Specific nanoparticle targeting of the EGF-receptor using single-domain antibodies

Introduction
For effective localization of functionalized nanoparticles at diseased tissues such as solid tumors or metastases through biorecognition, appropriate targeting vectors directed against selected tumor biomarkers are a key prerequisite. The diversity of such vector molecules ranges from proteins, including antibodies and fragments thereof, through aptamers and glycans to short peptides and small molecules.
In the presented work we analyze the specific nanoparticle targeting capabilities of a small camelid single-domain antibody (sdAb), representing a potential recognition agent for the epidermal growth factor receptor (EGFR).

Methods
Bioconjugation of EGFR-specific sdAbs to different nanomaterials and characterization of sdAb-conjugates covering in vitro cancer cell imaging, cell proliferation as well as EGFR phosphorylation and signaling are described.

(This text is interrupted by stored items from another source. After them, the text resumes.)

(* ===== verification/Headers.v ===== *)
(** * Protocol headers (ip.h, tcp.h, udp.h, vlan.h, vxlan.h, gre.h, mpls.h, pkt_dir.h)

    Sizes and field offsets of the header structs the code casts packet bytes
    to, and the constants it compares fields with. *)

From stdpp Require Import prelude list list_numbers.
From S2P Require Import Prelude ByteOrder.

(** [sizeof] of each header. *)
Definition ETHER_HDR_LEN : Z := 14.
Definition VLAN_HDR_LEN : Z := 4.
Definition IPV4_HDR_LEN : Z := 20.
Definition IPV6_HDR_LEN : Z := 40.
Definition TCP_HDR_LEN : Z := 20.
Definition UDP_HDR_LEN : Z := 8.
Definition VXLAN_HEADER_LEN : Z := 8.
Definition GRE_HEADER_LEN : Z := 8.
Definition MPLS_HDR_LEN : Z := 4.

(** EtherTypes. *)
Definition ETHERTYPE_IP : Z := 2048.
Definition ETHERTYPE_IPV6 : Z := 34525.
Definition ETHERTYPE_VLAN : Z := 33024.
Definition ETHERTYPE_DOT1AD : Z := 34984.
Definition ETHERTYPE_VLAN_9100 : Z := 37120.
Definition ETHERTYPE_VLAN_9200 : Z := 37376.
Definition ETHER_TYPE_MPLS : Z := 34887.

(** [ipv4_hdr.frag_off], host byte order. *)
Definition IPV4_FLAG_MF : Z := 8192.
Definition IPV4_OFFSET_MASK : Z := 8191.

(** IPv6 next-header values. *)
Definition IPPROTO_HOPOPTS : Z := 0.
Definition IPPROTO_ROUTING : Z := 43.
Definition IPPROTO_FRAGMENT : Z := 44.
Definition IPPROTO_DSTOPTS : Z := 60.

(** Packet direction. *)
Definition PKT_DIR_UNKNOWN : Z := -1.
Definition PKT_DIR_NONCHECK : Z := 0.
Definition PKT_DIR_INCOMING : Z := 1.
Definition PKT_DIR_OUTGOING : Z := 2.

Definition is_vlan_ethertype (ether_type : Z) : bool :=
  (ether_type =? ETHERTYPE_VLAN) || (ether_type =? ETHERTYPE_DOT1AD)
  || (ether_type =? ETHERTYPE_VLAN_9100) || (ether_type =? ETHERTYPE_VLAN_9200).

(** The packet header libpcap hands over with the data. *)
Record pcap_pkthdr := Pkthdr { ts_sec : Z; ts_usec : Z; caplen : Z; wirelen : Z }.

(** Captured data as the callbacks receive it: [caplen] readable bytes. *)
Definition pkt_ok (h : pcap_pkthdr) (pkt : list Z) : Prop :=
  bytes_ok pkt /\ 0 <= caplen h < 4294967296 /\ caplen h <= zlen pkt.

(** A stack of VLAN tags starting at [off] under EtherType [et], fully inside
    the first [len] bytes, ends at EtherType [et'] and offset [off']. *)
Inductive vlan_tags (pkt : list Z) (len : Z) : Z -> Z -> Z -> Z -> Prop :=
| vlan_tags_done et off : is_vlan_ethertype et = false -> vlan_tags pkt len et off et off
| vlan_tags_tag et off et' off' :
    is_vlan_ethertype et = true -> off + VLAN_HDR_LEN <= len ->
    vlan_tags pkt len (net16 pkt (off + 2)) (off + VLAN_HDR_LEN) et' off' ->
    vlan_tags pkt len et off et' off'.

Lemma vlan_tags_mono pkt len et off et' off' :
  vlan_tags pkt len et off et' off' -> off <= off'.
Proof. induction 1; unfold VLAN_HDR_LEN in *; lia. Qed.

Lemma vlan_tags_end pkt len et off et' off' :
  vlan_tags pkt len et off et' off' ->
  is_vlan_ethertype et' = false /\ (off' = off \/ off' <= len).
Proof.
  induction 1 as [|et off et' off' Hv Hl Ht IH]; [by auto|].
  destruct IH as [IH1 [IH2|IH2]]; split; auto; right; lia.
Qed.

Lemma vlan_tags_det pkt len et off e1 o1 :
  vlan_tags pkt len et off e1 o1 ->
  forall e2 o2, vlan_tags pkt len et off e2 o2 -> e1 = e2 /\ o1 = o2.
Proof.
  induction 1 as [|et off et' off' Hv Hl Ht IH]; intros e2 o2 H2; inversion H2; subst; auto; congruence.
Qed.

(** The stack depends only on the bytes it covers. *)
Lemma vlan_tags_ext pkt pkt2 len len2 et off et' off' :
  vlan_tags pkt len et off et' off' -> 0 <= off ->
  (forall i, off <= i < off' -> bget pkt2 i = bget pkt i) -> off' <= len2 ->
  vlan_tags pkt2 len2 et off et' off'.
Proof.
  intros H. induction H as [|et off et' off' Hv Hl Ht IH]; intros Ho Hb Hl2; [by constructor|].
  pose proof (vlan_tags_mono _ _ _ _ _ _ Ht). unfold VLAN_HDR_LEN in *.
  apply vlan_tags_tag; [done|unfold VLAN_HDR_LEN; lia|].
  rewrite (net16_ext pkt2 pkt (off + 2) (off + 2)) by (apply Hb; lia).
  apply IH; [lia| |lia]. intros i Hi. apply Hb. lia.
Qed.
(* ===== verification/OutputVxlan.v ===== *)
(** * VXLAN output (output_vxlan.c, output_vxlan.h, vxlan.h)

    One datagram per packet, or one per fragment when splitting is on.  The
    VXLAN header carries a private tag: with [vni_version] 1 a service tag, a
    direction nibble and a check byte, otherwise the observation tag plus the
    direction. *)

From stdpp Require Import prelude list list_numbers.
From S2P Require Import Prelude ByteOrder Stats RateLimit Headers Checksum PacketSplit Output Datagram.

Module VxlanOutput.

Definition VXLAN_MAX_FRAME_LEN : Z := 65535.
Definition VXLAN_OUTPUT_BUFSIZE : Z := 65551.

(** ** The check sum *)

Fixpoint rte_loop4 (fuel : nat) (l : list Z) (sum : Z) : list Z * Z :=
  match fuel with
  | O => (l, sum)
  | S fuel =>
      if 8 <=? zlen l then
        let sum := u32 (sum + word l 0) in
        let sum := u32 (sum + word l 1) in
        let sum := u32 (sum + word l 2) in
        let sum := u32 (sum + word l 3) in
        rte_loop4 fuel (drop 8 l) sum
      else (l, sum)
  end.

(** The second loop is the word loop of the checksum module. *)
Definition rte_raw_cksum_sum (l : list Z) (sum : Z) : Z :=
  let fuel := length l in
  let '(l, sum) := rte_loop4 fuel l sum in
  let '(l, sum) := word_loop fuel l sum in
  if zlen l =? 1 then u32 (sum + bget l 0) else sum.

Definition rte_raw_cksum_reduce (sum : Z) : Z :=
  let sum := u32 (Z.shiftr (Z.land sum 4294901760) 16 + Z.land sum 65535) in
  let sum := u32 (Z.shiftr (Z.land sum 4294901760) 16 + Z.land sum 65535) in
  u16 sum.

Definition rte_raw_cksum (l : list Z) : Z :=
  rte_raw_cksum_reduce (rte_raw_cksum_sum l 1245392156).

(** ** The output *)

Section vxlan.
Context {W : Type} (sendto : W -> list Z -> send_result * W) (usleep : W -> Z -> W).
Context (sse2 : bool).

Record vxlan_output_t := Vxlan {
  common : output_common;
  vni_version : Z;
  vni : Z;
  capture_time : bool;
  max_payload_size : Z;
  recalculate_checksum : bool;
  buf : list Z;
  fragment_buf : list Z;
  error_info : error_info_t;
  env : W;
}.

Definition set_common (o : vxlan_output_t) (c : output_common) : vxlan_output_t :=
  Vxlan c (vni_version o) (vni o) (capture_time o) (max_payload_size o) (recalculate_checksum o)
    (buf o) (fragment_buf o) (error_info o) (env o).
Definition set_error (o : vxlan_output_t) (e : error_info_t) : vxlan_output_t :=
  Vxlan (common o) (vni_version o) (vni o) (capture_time o) (max_payload_size o)
    (recalculate_checksum o) (buf o) (fragment_buf o) e (env o).
Definition set_fragment (o : vxlan_output_t) (f : list Z) : vxlan_output_t :=
  Vxlan (common o) (vni_version o) (vni o) (capture_time o) (max_payload_size o)
    (recalculate_checksum o) (buf o) f (error_info o) (env o).
Definition set_sent (o : vxlan_output_t) (b : list Z) (e : error_info_t) (w : W) : vxlan_output_t :=
  Vxlan (common o) (vni_version o) (vni o) (capture_time o) (max_payload_size o)
    (recalculate_checksum o) b (fragment_buf o) e w.

(** The struct a successful construction returns. *)
Definition vxlan_output_new (version tag : Z) (ctime : bool) (max : Z) (recalc : bool)
    (mbps sl : Z) (s : output_stats_t) (w : W) : vxlan_output_t :=
  Vxlan (common_new s mbps sl) version tag ctime max recalc
    (le32 (htonl 134217728) ++ le32 (htonl (u32 (Z.shiftl tag 8)))) [] error_info_zero w.
(** A heartbeat flush sends the pending records and the heartbeat in one
    message. *)
Lemma send_heartbeat_ok o rs bytes tv :
  common_wf (common o) -> batch (pkts_buf o) rs 0 bytes ->
  exists o', zmq_send_heartbeat_packet zmq_send o tv = Some o' /\ common_wf (common o') /\ kept_cfg o o' /\
    batch (pkts_buf o') [] 0 0 /\ counted (zlen rs) bytes (stats (common o)) (stats (common o')) /\
    last_pkt_tv o' = tv /\
    exists fs, flushed (keybit (pkts_buf o)) (uuid (pkts_buf o)) fs (env o) (stats (common o)) (env o') (stats (common o')) /\
      ((exists rc, fs = [(rc, rs ++ [hb_rec tv], 1, bytes)]) \/ exists rc rc', fs = [(rc, rs, 0, bytes); (rc', [hb_rec tv], 1, 0)]).
Proof.
  intros Hc Hb. unfold zmq_send_heartbeat_packet. cbv zeta.
  set (first := if ZMQ_MAX_BATCH_BUF_SIZE <? _ then zmq_flush_packet zmq_send o else Some o).
  assert (exists o1 rs1 by1, first = Some o1 /\ common_wf (common o1) /\ kept_cfg o o1 /\
    batch (pkts_buf o1) rs1 0 by1 /\ batch_bufpos (pkts_buf o1) + 32 <= ZMQ_MAX_BATCH_BUF_SIZE /\
    counted (zlen rs - zlen rs1) (bytes - by1) (stats (common o)) (stats (common o1)) /\
    ((env o1 = env o /\ stats (common o1) = stats (common o) /\ rs1 = rs /\ by1 = bytes) \/
     (rs1 = [] /\ by1 = 0 /\ exists rc, flushed (keybit (pkts_buf o)) (uuid (pkts_buf o)) [(rc, rs, 0, bytes)] (env o) (stats (common o)) (env o1) (stats (common o1)))))
    as (o1 & rs1 & by1 & -> & Hc1 & Hk1 & Hb1 & Hroom & Hct1 & Hfl1).
  { subst first. unfold PKT_HDR_LEN, ETHER_HDR_LEN. bcase.
    - destruct (zmq_flush_ok o rs 0 bytes Hc Hb) as (rc & w & o' & Es & Ef & Hc' & Hb' & Hcfg & Ew & _ & Est & Hct).
      exists o', [], 0. rewrite Z.sub_0_r in Hct. rewrite (empty_room _ _ _ Hb').
      split_and!; try done; [by apply same_kept|change (zlen (@nil zrec)) with 0; by rewrite !Z.sub_0_r|].
      right. split; [done|]. split; [done|]. exists rc, w. by split.
    - exists o, rs, bytes. split_and!; try done; [lia|rewrite !Z.sub_diag; apply counted_refl|]. by left. }
  obind.
  set (p := if pkts_num (pkts_buf o1) =? 0 then set_first (pkts_buf o1) (tv_sec tv) else pkts_buf o1).
  assert (batch p rs1 0 by1 /\ batch_bufpos p = batch_bufpos (pkts_buf o1) /\
    keybit p = keybit (pkts_buf o1) /\ uuid p = uuid (pkts_buf o1)) as (Hb2 & Ep & Ek & Eu).
  { subst p. destruct (_ =? 0); split_and!; try done. by apply batch_set_first. }
  replace (if pkts_num (pkts_buf o1) =? 0 then _ else o1) with (set_buf o1 p)
    by (subst p; destruct (_ =? 0); [done|by destruct o1]).
  cbn [set_buf pkts_buf]. clearbody p. pose proof (batch_num_bound _ _ _ _ Hb2) as Hnum.
  destruct Hb2 as [Q1 Q2 Q3 Q4 Q5 Q6 Q7 [Q8 Q8'] [Q9 Q9'] Q10]. rewrite Ep in Q4.
  destruct (write_hb_ok (buf p) (enc rs1) tv Q1 Q2 ltac:(lia)) as (b' & Eb & Hbb & Hbf). rewrite Q3.
  destruct (bwrite _ (buf p) _ _) as [b1|]; [|discriminate Eb]. cbn [mbind option_bind] in Eb |- *.
  destruct (bwrite _ b1 _ _) as [b2|]; [|discriminate Eb]. cbn [mbind option_bind] in Eb |- *.
  destruct (bwrite _ b2 _ _) as [b3|]; [|discriminate Eb]. cbn [mbind option_bind] in Eb |- *.
  rewrite Eb. obind. rewrite Q8. change (u16 (0 + 1)) with 1.
  match goal with |- context [zmq_flush_packet zmq_send ?x] => set (o2 := x) end.
  assert (zlen (enc (rs1 ++ [hb_rec tv])) = zlen (enc rs1) + 32) as Hel
    by (by rewrite enc_app, enc_one, zlen_app, hb_rec_len).
  assert (zlen (rs1 ++ [hb_rec tv]) = zlen rs1 + 1) as Hrn by (rewrite zlen_app; done).
  assert (batch (pkts_buf o2) (rs1 ++ [hb_rec tv]) 1 by1) as Hb3.
  { subst o2. split; cbn [set_buf pkts_buf pkts_num keybit uuid buf batch_bufpos heartbeat_num data_bytes];
      unfold PKT_HDR_LEN, ETHER_HDR_LEN; rewrite ?Hel, ?Hrn; try done.
    - by rewrite enc_app, enc_one.
    - lia.
    - lia.
    - rewrite Q5. apply u16_small. lia.
    - apply Forall_app. split; [done|]. constructor; [apply hb_rec_ok|constructor].
    - lia.
    - split; [done|]. pose proof (zlen_nonneg rs1). lia.
    - split; [done|]. lia. }
  destruct (zmq_flush_ok o2 (rs1 ++ [hb_rec tv]) 1 by1 Hc1 Hb3)
    as (rc & w & o3 & Es & -> & Hc3 & Hb4 & (F1 & F2 & F3 & F4 & F5 & F6 & F7) & Ew & _ & Est & Hct). obind.
  eexists. split; [done|]. destruct Hk1 as (K1 & K2 & K3 & K4 & K5).
  split; [done|]. split; [unfold kept_cfg; cbn in *; split_and!; congruence|]. split; [done|]. split; [|split; [done|]].
  - cbn [set_last common]. rewrite Hrn in Hct. cbn [common] in Hct.
    replace (zlen rs) with (zlen rs - zlen rs1 + (zlen rs1 + 1 - 1)) by lia.
    replace bytes with (bytes - by1 + by1) by lia. eapply counted_trans; [exact Hct1|exact Hct].
  - cbn [set_last common env] in *. subst o2. cbn [set_buf env pkts_buf keybit uuid common] in *. rewrite Ek, Eu, K4, K5 in Es.
    destruct Hfl1 as [(Ew1 & Es1 & -> & ->)|(-> & -> & rc1 & w1 & Ef1 & Ew1 & Es1)].
    + eexists. split; [|left; by exists rc]. exists w. rewrite <- Ew1, <- Es1. by split.
    + eexists. split; [|right; by exists rc1, rc]. exists w1. split; [done|]. exists w. rewrite <- Ew1, <- Es1. by split.
Qed.

(** ** The interface *)

#[export] Instance zmq_ops : OutputOps zmq_output_t := {
  out_common := common;
  out_frame_len o h pkt :=
    match l2_header_len pkt (output_frame_len (caplen h) 0 ZMQ_MAX_FRAME_LEN) with
    | Some l2_len => if l2_len =? 0 then caplen h else zmq_frame_len o h l2_len
    | None => 0
    end;
  out_pending_packets o := pkts_num (pkts_buf o) - heartbeat_num (pkts_buf o);
  out_pending_bytes o := data_bytes (pkts_buf o);
  out_send := zmq_send_packet zmq_send;
}.
(** The allocator, the messages handed out and not yet given to
    [simple_msg_free], and the threads. *)
Record state := State { alloc : simple_allocator_t; live : list ring_msg_t; threads : list thread }.

(** One step of one thread on the allocator and the live messages. *)
Inductive tstep : simple_allocator_t -> list ring_msg_t -> thread ->
    simple_allocator_t -> list ring_msg_t -> thread -> Prop :=
| t_alloc a l msg : msg_ok msg -> tstep a l TIdle a l (TAlloc msg)
| t_load_cap a l msg : tstep a l (TAlloc msg) a l (TLoadedCap msg (capacity a))
| t_load_used a l msg cap : tstep a l (TLoadedCap msg cap) a l (TLoop msg cap (used a))
| t_over a l msg cap old :
    cap < u64 (old + msg_len msg) -> tstep a l (TLoop msg cap old) a l TIdle
| t_cas a l msg cap old :
    u64 (old + msg_len msg) <= cap -> used a = old ->
    tstep a l (TLoop msg cap old) (Alloc (capacity a) (u64 (old + msg_len msg))) l (TReserved msg)
| t_cas_fail a l msg cap old :
    u64 (old + msg_len msg) <= cap ->
    tstep a l (TLoop msg cap old) a l (TLoop msg cap (used a))
| t_malloc a l msg : tstep a l (TReserved msg) a (msg :: l) TIdle
| t_no_memory a l msg : tstep a l (TReserved msg) a l (TNoMemory msg)
| t_give_back a l msg :
    tstep a l (TNoMemory msg) (Alloc (capacity a) (u64 (used a - msg_len msg))) l TIdle
| t_free a l1 l2 msg : tstep a (l1 ++ msg :: l2) TIdle a (l1 ++ l2) (TFree msg)
| t_free_load a l msg :
    tstep a l (TFree msg) a l
      (TFreeLoaded msg (if used a <? msg_len msg then used a else msg_len msg))
| t_free_sub a l msg len :
    tstep a l (TFreeLoaded msg len) (Alloc (capacity a) (u64 (used a - len))) l TIdle.
(* ===== verification/ReqPattern.v ===== *)
(** * Request patterns (req_pattern.c, ip.c)

    The expressions that tell the requests of a service from its answers
    ("host 10.0.0.1 and (port 80 or port 443)"): lexer, recursive-descent
    parser and evaluation, and the grammar the parser decides.

    A C string is the [string] of the characters before its NUL.  [malloc] is
    taken to succeed, as the code takes it to. *)

From Stdlib Require Import Ascii String.
From stdpp Require Import prelude list list_numbers strings.
From S2P Require Import Prelude.
Open Scope string_scope.
Open Scope list_scope.
Open Scope Z_scope.

(** ** Addresses *)

(** [s_addr] is the 32-bit word as stored, [s6_addr] the 16 bytes. *)
Inductive ip_addr_t := IPv4 (s_addr : Z) | IPv6 (s6_addr : list Z).

Definition ip_addr_equal (a b : ip_addr_t) : bool :=
  match a, b with
  | IPv4 x, IPv4 y => x =? y
  | IPv6 x, IPv6 y => bool_decide (x = y)
  | _, _ => false
  end.

(** ** Characters (C locale) *)

Definition isspace (c : ascii) : bool :=
  let n := Z.of_N (N_of_ascii c) in ((9 <=? n) && (n <=? 13)) || (n =? 32).
Definition isdigit (c : ascii) : bool :=
  let n := Z.of_N (N_of_ascii c) in (48 <=? n) && (n <=? 57).
Definition isalpha (c : ascii) : bool :=
  let n := Z.of_N (N_of_ascii c) in ((65 <=? n) && (n <=? 90)) || ((97 <=? n) && (n <=? 122)).
Definition isalnum (c : ascii) : bool := isdigit c || isalpha c.

(** ** Tokens *)

Inductive TokenType :=
| TOKEN_HOST | TOKEN_PORT | TOKEN_AND | TOKEN_OR | TOKEN_LPAREN | TOKEN_RPAREN
| TOKEN_VALUE (value : string) | TOKEN_EOF | TOKEN_ERROR.

#[export] Instance TokenType_eq_dec : EqDecision TokenType.
Proof. solve_decision. Defined.

(** [s] without the prefix [p]. *)
Fixpoint strip (p s : string) : option string :=
  match p, s with
  | EmptyString, _ => Some s
  | String c p, String d s => if Ascii.eqb c d then strip p s else None
  | _, _ => None
  end.

(** [strncmp(s, kw, strlen(kw)) == 0 && !isalnum(s[strlen(kw)])]: the rest. *)
Definition keyword (kw s : string) : option string :=
  match strip kw s with
  | Some (String c rest) => if isalnum c then None else Some (String c rest)
  | Some EmptyString => Some EmptyString
  | None => None
  end.

Definition at_keyword (kw s : string) : bool := bool_decide (is_Some (keyword kw s)).

Fixpoint skip_space (s : string) : string :=
  match s with
  | String c s' => if isspace c then skip_space s' else s
  | EmptyString => EmptyString
  end.

(** The loop that reads a value, and what is left. *)
Fixpoint read_value (s : string) : string * string :=
  match s with
  | EmptyString => (EmptyString, EmptyString)
  | String c s' =>
      if isspace c || Ascii.eqb c "("%char || Ascii.eqb c ")"%char then (EmptyString, s)
      else if at_keyword "and" s then (EmptyString, s)
      else if at_keyword "or" s then (EmptyString, s)
      else let '(v, rest) := read_value s' in (String c v, rest)
  end.

Definition get_next_token (input : string) : TokenType * string :=
  let s := skip_space input in
  match s with
  | EmptyString => (TOKEN_EOF, s)
  | String c s' =>
      match keyword "host" s with Some r => (TOKEN_HOST, r) | None =>
      match keyword "port" s with Some r => (TOKEN_PORT, r) | None =>
      match keyword "and" s with Some r => (TOKEN_AND, r) | None =>
      match keyword "or" s with Some r => (TOKEN_OR, r) | None =>
      if Ascii.eqb c "("%char then (TOKEN_LPAREN, s')
      else if Ascii.eqb c ")"%char then (TOKEN_RPAREN, s')
      else let '(v, r) := read_value s in (TOKEN_VALUE v, r)
      end end end end
  end.

(** ** Conditions *)

Inductive ConditionType := COND_HOST | COND_PORT.
Inductive OperatorType := OP_AND | OP_OR.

The specificity of the sdAb-conjugates is investigated by way of receptor RNA silencing techniques with increasing complexity in vitro by introducing increasing concentrations of human or bovine serum.

Results and Discussion
The results show that sdAb-functionalized nanomaterials can effectively target the EGFR, even in more complex bovine and human serum conditions where targeting specificity is largely conserved for increasing serum concentrations. For highly affine targeting ligands such as sdAbs, targeting a receptor such as EGFR with low serum competitor abundance, receptor recognition function can still be partially realized in complex conditions. Moreover, sdAb-mediated biorecognition of EGFR is not restricted to particular nanomaterials, but was observed to work efficiently in combination with a variety of materials.